The existence of false negatives due to ineffective RNAi reagents necessitates strategies for reducing their effects on the outcomes of RNAi screens. One obvious approach to minimize false negatives in screens is to use multiple, independently screened reagents per gene, as done in some recent RNAi screens [29, 30]. In principle, use of multiple reagents per gene should reduce the number of false negatives, as a single ineffective RNAi reagent would be compensated by those that are effective. An obvious caveat to this, however, is that simply by including more reagents, the number of false positive results will also increase.

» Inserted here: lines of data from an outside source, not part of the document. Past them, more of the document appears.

(** A view is its text; every expression is the constant one. *)
#[global] Instance constant_sql : SqlOps string := {|
  parse_view s := Some s;
  eval_const_sql _ := Ok (Int 1);
  parse_expr _ := Ok (λ _ _, Ok (Int 1))
|}.

Abbreviation DStore := (Store ListIndex string).
Abbreviation DWorld := (World (VI := ListIndex) (SelectStmt := string)).

Definition col (name : string) (ty : ColumnType) (pk uniq auto : bool) : Column :=
  mkColumn name ty pk pk uniq auto None.

(** [create table T (id integer primary key, name text unique)], and a second table like it. *)
Definition t_schema (name : string) : TableSchema :=
  mkSchema name [col "id" CInteger true false false; col "name" CText false true false] [] [] [] false [].

Definition values_stmt (tname : string) (oc : OnConflict) (rows : list (list Value))
    : InsertStmt (VI := ListIndex) (SelectStmt := string) :=
  mkInsert tname None (SrcValues (provided <$> rows)) (λ _, Ok (λ _, Ok tt)) oc None.

(** [delete from T where id = i]. *)
Definition delete_stmt (tname : string) (i : Z) : DeleteStmt (VI := ListIndex) (SelectStmt := string) :=
  mkDelete tname (λ _ _ _, Ok (λ vals, Ok (bool_decide (cell vals 0 = Int i)))) None.

Definition stmt_result (r : DStore * Result Fault Mutation) : DStore * list WalOp :=
  (r.1, match r.2 with Ok m => mut_wal m | Err _ => [] end).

To explore how multiple RNAi reagents per gene could affect the outcome of a screen and to determine the best strategy for disambiguating results when different reagents yield inconsistent results, we devised a simple model of one, two, and three reagents per gene (Table 3). Furthermore, we examined three simple generalized disambiguation approaches and modeled how these approaches would affect the outcome of a screen. These disambiguation approaches are as follows: a lenient approach wherein a gene is considered a hit if any RNAi reagent directed against that gene scores above some threshold (Table 3, Rule A); a stringent approach that requires all reagents directed against the same gene to score (Table 3, Rule B); and an intermediate approach that requires more than half of the reagents directed against the same gene to score (Table 3, Rule C). For the purpose of this model, an RNAi "mini-pool" of reagents, such as is sometimes used for mammalian siRNA knockdown, or combinatorial knockdown with multiple dsRNAs, counts as a single RNAi reagent unless the individual components are tested separately.

Table 3 Model of RNAi reagent disambiguation methods under one, two or three reagents per gene.

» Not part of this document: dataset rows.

Lemma tied_Some h a t :
  tied h a → writer_of h = Some t →
  ∃ ops, a = Some (txn_owner t, snapshot t, ops) ∧ accounts (wal_ops t) (savepoints t) ops.
Proof.
  unfold tied. intros H E. rewrite E in H. destruct a as [[oa ops]|]; inversion H as [|? ? ? ? [Ha Hc]]; subst.
  cbn in Ha, Hc. subst oa. by exists ops.
Qed.

(** The lane is free or the connection's own: it decides what is active. *)
Lemma sim_exclusive d hs h ks w :
  sim d (hs ++ h :: ks) w → db_lane d = false ∨ holds_lane h = true →
  tied h (w_active w) ∧ writers hs = [] ∧ writers ks = [].
Proof.
  intros [Hq _ _ Hw] Hx. rewrite writers_app, writers_cons in Hw. pose proof (q_lane d w Hq) as Hl.
  rewrite writer_of_lane in Hx. unfold tied. pose proof (Forall2_length _ _ _ Hw) as Hn. rewrite !length_app in Hn.
  assert (writers hs = [] ∧ writers ks = []) as [E1 E2].
  { rewrite <- !length_zero_iff_nil. destruct (writer_of h) as [t|], (w_active w) as [a|]; cbn in *;
      try (destruct Hx; congruence); lia. }
  by rewrite E1, E2, app_nil_r in Hw.
Qed.

Lemma sim_txn d hs h ks w : sim d (hs ++ h :: ks) w → txn_ok d h.
Proof. intros [_ H _ _]. apply Forall_app in H as [_ H]. by apply Forall_cons in H as [H _]. Qed.

(** The database moved on, its transactions are still in range. *)
Definition grew (d d' : Database) : Prop :=
  committed_lsn (db_store d) ≤ committed_lsn (db_store d') ∧ db_next_owner d ≤ db_next_owner d'.

Lemma grew_refl d : grew d d.
Proof. split; lia. Qed.

Lemma txn_ok_grew d d' h : grew d d' → txn_ok d h → txn_ok d' h.
Proof. intros [H1 H2] H t Ht. destruct (H t Ht) as (? & ? & ?). split_and!; [lia..|done]. Qed.

Lemma txns_moved d d' hs h h' ks :
  Forall (txn_ok d) (hs ++ h :: ks) → grew d d' → txn_ok d' h' → Forall (txn_ok d') (hs ++ h' :: ks).
Proof.
  intros Ht Hg Hh. apply Forall_app in Ht as [Ht1 Ht2]. apply Forall_cons in Ht2 as [_ Ht2].
  apply Forall_app. split; [|constructor; [done|]]; (eapply Forall_impl; [done|]; intros x; by apply txn_ok_grew).
Qed.

(** The connection keeps its owner id, gives it up, or has a new one. *)
Definition follows (d : Database) (h h' : Handle) : Prop :=
  ∀ o, owner_of h' = Some o → owner_of h = Some o ∨ db_next_owner d ≤ o.

Lemma owners_below d hs o : Forall (txn_ok d) hs → o ∈ owners hs → o < db_next_owner d.
Proof.
  intros Hf Ho. unfold owners in Ho. apply list_elem_of_omap in Ho as (h & Hh & Hoh). rewrite Forall_forall in Hf.
  unfold owner_of in Hoh. destruct (txn (h_conn h)) as [t|] eqn:Et; [|done]. injection Hoh as <-.
  destruct (Hf h Hh t Et) as ([_ ?] & _). done.
Qed.

Lemma owners_moved d hs h h' ks :
  Forall (txn_ok d) (hs ++ h :: ks) → NoDup (owners (hs ++ h :: ks)) → follows d h h' →
  NoDup (owners (hs ++ h' :: ks)).
Proof.
  intros Ht Hn Hf. rewrite owners_app, owners_cons in *. apply Forall_app in Ht as [Ht1 Ht2]. apply Forall_cons in Ht2 as [_ Ht2].
  rewrite (Permutation_app_swap_app (owners hs)) in Hn |- *. apply NoDup_app in Hn as (_ & Hd & Hn).
  apply NoDup_app. split_and!; [by destruct (owner_of h'); cbn; [apply NoDup_singleton|constructor]| |done].
  intros o Ho Hin. destruct (owner_of h') as [o'|] eqn:E; cbn in Ho; [|by apply not_elem_of_nil in Ho].
  apply list_elem_of_singleton in Ho as ->. destruct (Hf _ E) as [H|H].
  - apply (Hd o'); [|done]. rewrite H. by left.
  - apply elem_of_app in Hin as [Hin|Hin]; [apply (owners_below d hs) in Hin|apply (owners_below d ks) in Hin]; (done || lia).
Qed.

(** A connection moved, without taking or giving back the lane. *)
Lemma sim_same d d' hs h h' ks w :
  sim d (hs ++ h :: ks) w → quiet d' w → grew d d' → txn_ok d' h' → follows d h h' → writer_of h' = writer_of h →
  sim d' (hs ++ h' :: ks) w.
Proof.
  intros [Hq Ht Ho Hw] Hq' Hg Hh Hf Ha. split; [done|by eapply txns_moved|by eapply owners_moved|].
  by rewrite writers_app, writers_cons, Ha, <- writers_cons, <- writers_app.
Qed.

(** A connection for which the lane is free or its own moved. *)
Lemma sim_moved d d' hs h h' ks w w' :
  sim d (hs ++ h :: ks) w → db_lane d = false ∨ holds_lane h = true → quiet d' w' → grew d d' →
  txn_ok d' h' → follows d h h' → tied h' (w_active w') → sim d' (hs ++ h' :: ks) w'.
Proof.
  intros Hs Hx Hq' Hg Hh Hf Ha. destruct (sim_exclusive _ _ _ _ _ Hs Hx) as (_ & H1 & H2).
  destruct Hs as [Hq Ht Ho Hw]. split; [done|by eapply txns_moved|by eapply owners_moved|].
  by rewrite writers_app, writers_cons, H1, H2, app_nil_r.
Qed.

(** What the writer at work has done to the rows. *)
Lemma active_contents (w : World) o snap ops :
  Inv w → w_batch w = None → w_queue w = [] → w_active w = Some (o, snap, ops) →
  o ≠ 0 ∧ each_table (unowned o) (contents (recovered w)) ∧ each_table rows_inv (contents (recovered w)) ∧
  ok_ops o (contents (recovered w)) ops ∧ contents (w_store w) = pend_ops o (contents (recovered w)) ops.
Proof.
  intros H Hb Hq Ha. pose proof (inv_contents w H) as H1. pose proof (inv_ok w H) as H2. pose proof (inv_nonzero w H) as H3.
  unfold in_flight in *. rewrite Hb, Hq, Ha in *. cbn in *.
  assert (o ≠ 0) as Ho by (intros ->; apply H3; left).
  split_and!; [done|by apply settled_unowned, H|apply settled_rows_inv, H|apply H2|done].
Qed.

(** The rows of a connection that has not written are not its own. *)
Lemma idle_unowned d hs h ks w t :
  Inv w → sim d (hs ++ h :: ks) w → txn (h_conn h) = Some t → writer t = false →
  each_table (unowned (txn_owner t)) (contents (db_store d)).
Proof.
  intros HI Hs Et Ew. destruct (sim_txn _ _ _ _ _ Hs t Et) as ([Ho _] & _). destruct Hs as [Hq _ Hn Hw].
  rewrite <- (q_store _ _ Hq), (inv_contents w HI). apply unowned_pend_txns; [|apply settled_unowned; [lia|apply HI]].
  unfold in_flight. rewrite (q_batch _ _ Hq), (q_queue _ _ Hq). cbn.
  assert (writer_of h = None) as E by (unfold writer_of; by rewrite Et, Ew).
  rewrite writers_app, writers_cons, E in Hw. cbn in Hw. rewrite <- writers_app in Hw.
  destruct (w_active w) as [[[o snap] ops]|]; cbn in *; [|by apply not_elem_of_nil].
  rewrite list_elem_of_singleton. intros Eo. inversion Hw as [|t' ? ? ? [Ha _] Hw' Ew']; subst. inversion Hw'; subst.
  cbn in Ha. injection Ha as Ha _. rewrite owners_app, owners_cons in Hn. unfold owner_of in Hn. rewrite Et in Hn. cbn in Hn.
  rewrite <- Permutation_middle in Hn. apply NoDup_cons in Hn as [Hn _]. apply Hn. rewrite <- owners_app.
  assert (t' ∈ writers (hs ++ ks)) as Hin by (rewrite <- Ew'; left).
  unfold writers in Hin. apply list_elem_of_omap in Hin as (h' & Hh' & Hwh'). unfold owners. apply list_elem_of_omap.
  exists h'. split; [done|]. unfold owner_of. unfold writer_of in Hwh'. destruct (txn (h_conn h')) as [t2|]; [|done].
  destruct (writer t2); [|done]. injection Hwh' as ->. cbn. by f_equal.
Qed.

To illustrate the model, we chose as an example three hypothetical Drosophila genome-wide dsRNA libraries with false negative and false positive rates of 10% and 1% respectively (Figure 6). The model shows that the strategy used to disambiguate results from multiple reagents is critical when interpreting results from a library with more than one independently tested reagent per gene. In a hypothetical library with three reagents per gene, a lenient interpretation (requiring one or more of three reagents to score) results in few false negatives but an extremely high number of false positives in the outcome of a screen (Table 3 and Figure 6, Rule A). In this scenario, the presence of multiple reagents per gene virtually eliminates false negatives but at the cost of a high number of false positives as illustrated by our K/P JAK/STAT screen which would have a 62% final false positive rate (in terms of the percentage of hits) if interpreted this way. A stringent disambiguation (requiring all three reagents to score) results in few false positives but a high number of false negatives (Tables 3 and Figure 6, Rule B).

Figure 6
figure 6

Number of False Negatives and False Positives under hypothetical screening scenarios. We assume a false positive rate of 1% and a false negative rate of 10%, a scenario of 100 "true hits" in the library, and a library targeting 13,735 protein-encoding genes. (A) The predicted number of false negatives with 1, 2, or 3 dsRNAs per gene under 3 different rules for interpreting ambiguous cases. (B) The predicted number of false positives with 1, 2, or 3 dsRNAs per gene under 3 different rules for interpreting ambiguous cases.

A third possible strategy for libraries with three reagents per gene (Tables 3 and Figure 6, Rule C) requires two out of three RNAi reagents to score. This disambiguation method achieved a balance of false negatives and false positives, resulting in low numbers of each relative to what would be achieved by screening a single dsRNA per gene. Thus, adding additional reagents per gene can greatly reduce false negative rates in screens but can also greatly increase the number of false positives in the absence of careful disambiguation.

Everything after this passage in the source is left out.